THE INPUT Start Marker

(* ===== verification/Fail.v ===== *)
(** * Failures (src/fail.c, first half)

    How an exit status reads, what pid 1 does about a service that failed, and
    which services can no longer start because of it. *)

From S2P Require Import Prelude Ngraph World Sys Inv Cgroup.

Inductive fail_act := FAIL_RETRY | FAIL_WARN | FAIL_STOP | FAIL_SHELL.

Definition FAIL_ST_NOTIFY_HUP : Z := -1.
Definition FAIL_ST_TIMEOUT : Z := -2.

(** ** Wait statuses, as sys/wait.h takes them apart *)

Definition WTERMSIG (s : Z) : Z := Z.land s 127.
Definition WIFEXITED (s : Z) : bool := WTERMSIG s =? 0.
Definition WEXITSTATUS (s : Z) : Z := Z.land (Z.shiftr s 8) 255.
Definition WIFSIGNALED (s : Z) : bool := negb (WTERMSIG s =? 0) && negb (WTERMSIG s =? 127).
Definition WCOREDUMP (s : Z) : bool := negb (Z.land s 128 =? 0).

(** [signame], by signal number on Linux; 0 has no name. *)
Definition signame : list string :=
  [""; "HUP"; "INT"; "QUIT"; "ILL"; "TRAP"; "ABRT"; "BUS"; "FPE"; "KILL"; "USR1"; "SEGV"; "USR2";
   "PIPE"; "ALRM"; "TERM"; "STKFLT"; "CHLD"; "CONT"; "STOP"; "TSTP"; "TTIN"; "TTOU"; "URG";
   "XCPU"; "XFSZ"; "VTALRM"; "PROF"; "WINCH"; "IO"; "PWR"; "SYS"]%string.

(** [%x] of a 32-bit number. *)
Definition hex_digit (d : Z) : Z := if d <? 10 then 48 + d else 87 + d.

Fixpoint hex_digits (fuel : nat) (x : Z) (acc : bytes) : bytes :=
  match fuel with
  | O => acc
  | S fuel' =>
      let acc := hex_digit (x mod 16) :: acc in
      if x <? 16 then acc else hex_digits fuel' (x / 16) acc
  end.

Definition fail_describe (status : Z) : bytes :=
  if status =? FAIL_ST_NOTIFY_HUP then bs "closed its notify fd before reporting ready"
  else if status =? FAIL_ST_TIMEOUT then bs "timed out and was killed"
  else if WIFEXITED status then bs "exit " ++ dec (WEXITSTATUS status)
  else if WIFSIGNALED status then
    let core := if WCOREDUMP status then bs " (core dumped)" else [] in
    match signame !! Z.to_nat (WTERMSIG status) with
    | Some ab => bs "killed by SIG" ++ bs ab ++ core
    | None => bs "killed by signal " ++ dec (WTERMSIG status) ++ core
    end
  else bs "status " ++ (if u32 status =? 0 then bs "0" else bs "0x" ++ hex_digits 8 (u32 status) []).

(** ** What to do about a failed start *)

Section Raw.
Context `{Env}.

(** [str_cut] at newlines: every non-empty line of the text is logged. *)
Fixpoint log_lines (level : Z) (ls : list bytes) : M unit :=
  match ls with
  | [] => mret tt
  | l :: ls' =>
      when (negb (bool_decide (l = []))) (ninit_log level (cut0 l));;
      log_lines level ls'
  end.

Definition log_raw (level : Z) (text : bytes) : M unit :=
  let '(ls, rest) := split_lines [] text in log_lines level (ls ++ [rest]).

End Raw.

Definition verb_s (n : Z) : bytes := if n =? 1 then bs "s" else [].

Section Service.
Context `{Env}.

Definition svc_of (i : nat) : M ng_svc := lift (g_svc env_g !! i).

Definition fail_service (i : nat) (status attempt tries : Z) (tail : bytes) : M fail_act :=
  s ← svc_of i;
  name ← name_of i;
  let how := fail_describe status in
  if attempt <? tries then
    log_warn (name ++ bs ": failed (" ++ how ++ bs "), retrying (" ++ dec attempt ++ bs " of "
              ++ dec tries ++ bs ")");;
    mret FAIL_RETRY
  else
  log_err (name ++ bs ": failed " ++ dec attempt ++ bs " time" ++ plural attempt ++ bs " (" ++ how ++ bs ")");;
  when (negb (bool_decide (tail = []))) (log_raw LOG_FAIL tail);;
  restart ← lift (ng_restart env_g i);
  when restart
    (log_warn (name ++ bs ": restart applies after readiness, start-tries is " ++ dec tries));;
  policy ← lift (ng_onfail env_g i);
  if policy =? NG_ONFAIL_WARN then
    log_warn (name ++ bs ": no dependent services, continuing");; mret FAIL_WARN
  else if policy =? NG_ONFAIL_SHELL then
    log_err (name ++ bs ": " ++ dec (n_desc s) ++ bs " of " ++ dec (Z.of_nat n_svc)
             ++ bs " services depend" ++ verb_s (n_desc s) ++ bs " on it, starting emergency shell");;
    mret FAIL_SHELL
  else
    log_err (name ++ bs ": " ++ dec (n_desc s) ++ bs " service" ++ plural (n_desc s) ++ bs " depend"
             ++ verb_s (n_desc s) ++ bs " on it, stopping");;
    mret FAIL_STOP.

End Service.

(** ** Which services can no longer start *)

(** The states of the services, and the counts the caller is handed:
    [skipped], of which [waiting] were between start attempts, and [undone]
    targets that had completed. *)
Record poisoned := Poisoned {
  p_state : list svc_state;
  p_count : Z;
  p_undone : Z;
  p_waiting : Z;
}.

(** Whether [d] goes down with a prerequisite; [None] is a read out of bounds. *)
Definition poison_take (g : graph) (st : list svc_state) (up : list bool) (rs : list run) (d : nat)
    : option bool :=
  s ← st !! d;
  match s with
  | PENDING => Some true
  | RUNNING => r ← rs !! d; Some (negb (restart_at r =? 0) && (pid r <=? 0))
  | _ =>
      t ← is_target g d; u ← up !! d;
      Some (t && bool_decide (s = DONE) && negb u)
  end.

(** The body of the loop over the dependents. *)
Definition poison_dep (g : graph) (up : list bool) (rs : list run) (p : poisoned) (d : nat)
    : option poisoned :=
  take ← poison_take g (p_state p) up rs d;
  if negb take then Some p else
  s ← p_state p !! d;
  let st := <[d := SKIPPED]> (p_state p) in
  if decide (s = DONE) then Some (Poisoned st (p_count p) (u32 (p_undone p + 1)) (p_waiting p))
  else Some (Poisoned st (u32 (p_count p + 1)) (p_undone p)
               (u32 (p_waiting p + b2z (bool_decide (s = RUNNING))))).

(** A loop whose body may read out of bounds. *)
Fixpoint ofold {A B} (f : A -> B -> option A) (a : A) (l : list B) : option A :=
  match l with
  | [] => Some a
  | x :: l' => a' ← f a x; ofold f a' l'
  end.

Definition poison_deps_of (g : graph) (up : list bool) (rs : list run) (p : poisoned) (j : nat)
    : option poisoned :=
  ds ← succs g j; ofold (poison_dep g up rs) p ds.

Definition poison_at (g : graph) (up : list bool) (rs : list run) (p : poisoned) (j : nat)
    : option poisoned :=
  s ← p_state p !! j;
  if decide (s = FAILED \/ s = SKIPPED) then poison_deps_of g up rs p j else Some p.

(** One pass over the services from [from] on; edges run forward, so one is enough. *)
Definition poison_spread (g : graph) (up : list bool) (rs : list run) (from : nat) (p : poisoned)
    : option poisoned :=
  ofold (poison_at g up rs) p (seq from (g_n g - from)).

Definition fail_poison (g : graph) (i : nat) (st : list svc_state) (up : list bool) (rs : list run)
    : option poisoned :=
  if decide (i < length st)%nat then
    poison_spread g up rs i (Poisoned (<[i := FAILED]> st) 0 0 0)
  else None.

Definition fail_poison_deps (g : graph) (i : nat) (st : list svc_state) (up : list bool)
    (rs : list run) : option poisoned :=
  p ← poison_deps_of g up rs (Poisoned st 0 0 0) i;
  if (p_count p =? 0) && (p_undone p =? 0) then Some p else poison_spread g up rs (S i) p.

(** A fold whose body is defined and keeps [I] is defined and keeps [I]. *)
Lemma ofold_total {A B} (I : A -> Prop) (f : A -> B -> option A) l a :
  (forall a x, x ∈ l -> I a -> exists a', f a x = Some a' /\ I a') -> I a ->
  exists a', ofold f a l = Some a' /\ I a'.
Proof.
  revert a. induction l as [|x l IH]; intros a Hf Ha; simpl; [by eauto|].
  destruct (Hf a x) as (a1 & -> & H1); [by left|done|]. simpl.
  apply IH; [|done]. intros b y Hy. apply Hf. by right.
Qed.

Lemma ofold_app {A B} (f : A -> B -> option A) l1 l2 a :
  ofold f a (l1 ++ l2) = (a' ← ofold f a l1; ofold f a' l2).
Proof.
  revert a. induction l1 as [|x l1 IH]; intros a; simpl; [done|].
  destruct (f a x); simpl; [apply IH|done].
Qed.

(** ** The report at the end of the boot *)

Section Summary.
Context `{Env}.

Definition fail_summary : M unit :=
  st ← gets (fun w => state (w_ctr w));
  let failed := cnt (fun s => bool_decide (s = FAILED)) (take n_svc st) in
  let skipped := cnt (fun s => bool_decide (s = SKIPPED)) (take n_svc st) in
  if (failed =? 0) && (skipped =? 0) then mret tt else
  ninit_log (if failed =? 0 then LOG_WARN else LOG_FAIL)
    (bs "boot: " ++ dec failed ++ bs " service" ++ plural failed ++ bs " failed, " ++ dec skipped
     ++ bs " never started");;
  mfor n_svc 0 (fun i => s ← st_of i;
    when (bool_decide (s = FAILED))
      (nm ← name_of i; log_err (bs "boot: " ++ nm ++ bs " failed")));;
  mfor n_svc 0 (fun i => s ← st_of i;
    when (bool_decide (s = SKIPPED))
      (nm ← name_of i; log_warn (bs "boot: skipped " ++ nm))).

THE INPUT End Marker

Would you copy out exactly the lines above that start at the one containing "name ← name_of i;" and end at the one containing "(** The states", inclusive?

OUTPUT FOR THIS EXERCISE -
  name ← name_of i;
  let how := fail_describe status in
  if attempt <? tries then
    log_warn (name ++ bs ": failed (" ++ how ++ bs "), retrying (" ++ dec attempt ++ bs " of "
              ++ dec tries ++ bs ")");;
    mret FAIL_RETRY
  else
  log_err (name ++ bs ": failed " ++ dec attempt ++ bs " time" ++ plural attempt ++ bs " (" ++ how ++ bs ")");;
  when (negb (bool_decide (tail = []))) (log_raw LOG_FAIL tail);;
  restart ← lift (ng_restart env_g i);
  when restart
    (log_warn (name ++ bs ": restart applies after readiness, start-tries is " ++ dec tries));;
  policy ← lift (ng_onfail env_g i);
  if policy =? NG_ONFAIL_WARN then
    log_warn (name ++ bs ": no dependent services, continuing");; mret FAIL_WARN
  else if policy =? NG_ONFAIL_SHELL then
    log_err (name ++ bs ": " ++ dec (n_desc s) ++ bs " of " ++ dec (Z.of_nat n_svc)
             ++ bs " services depend" ++ verb_s (n_desc s) ++ bs " on it, starting emergency shell");;
    mret FAIL_SHELL
  else
    log_err (name ++ bs ": " ++ dec (n_desc s) ++ bs " service" ++ plural (n_desc s) ++ bs " depend"
             ++ verb_s (n_desc s) ++ bs " on it, stopping");;
    mret FAIL_STOP.

End Service.

(** ** Which services can no longer start *)

(** The states of the services, and the counts the caller is handed:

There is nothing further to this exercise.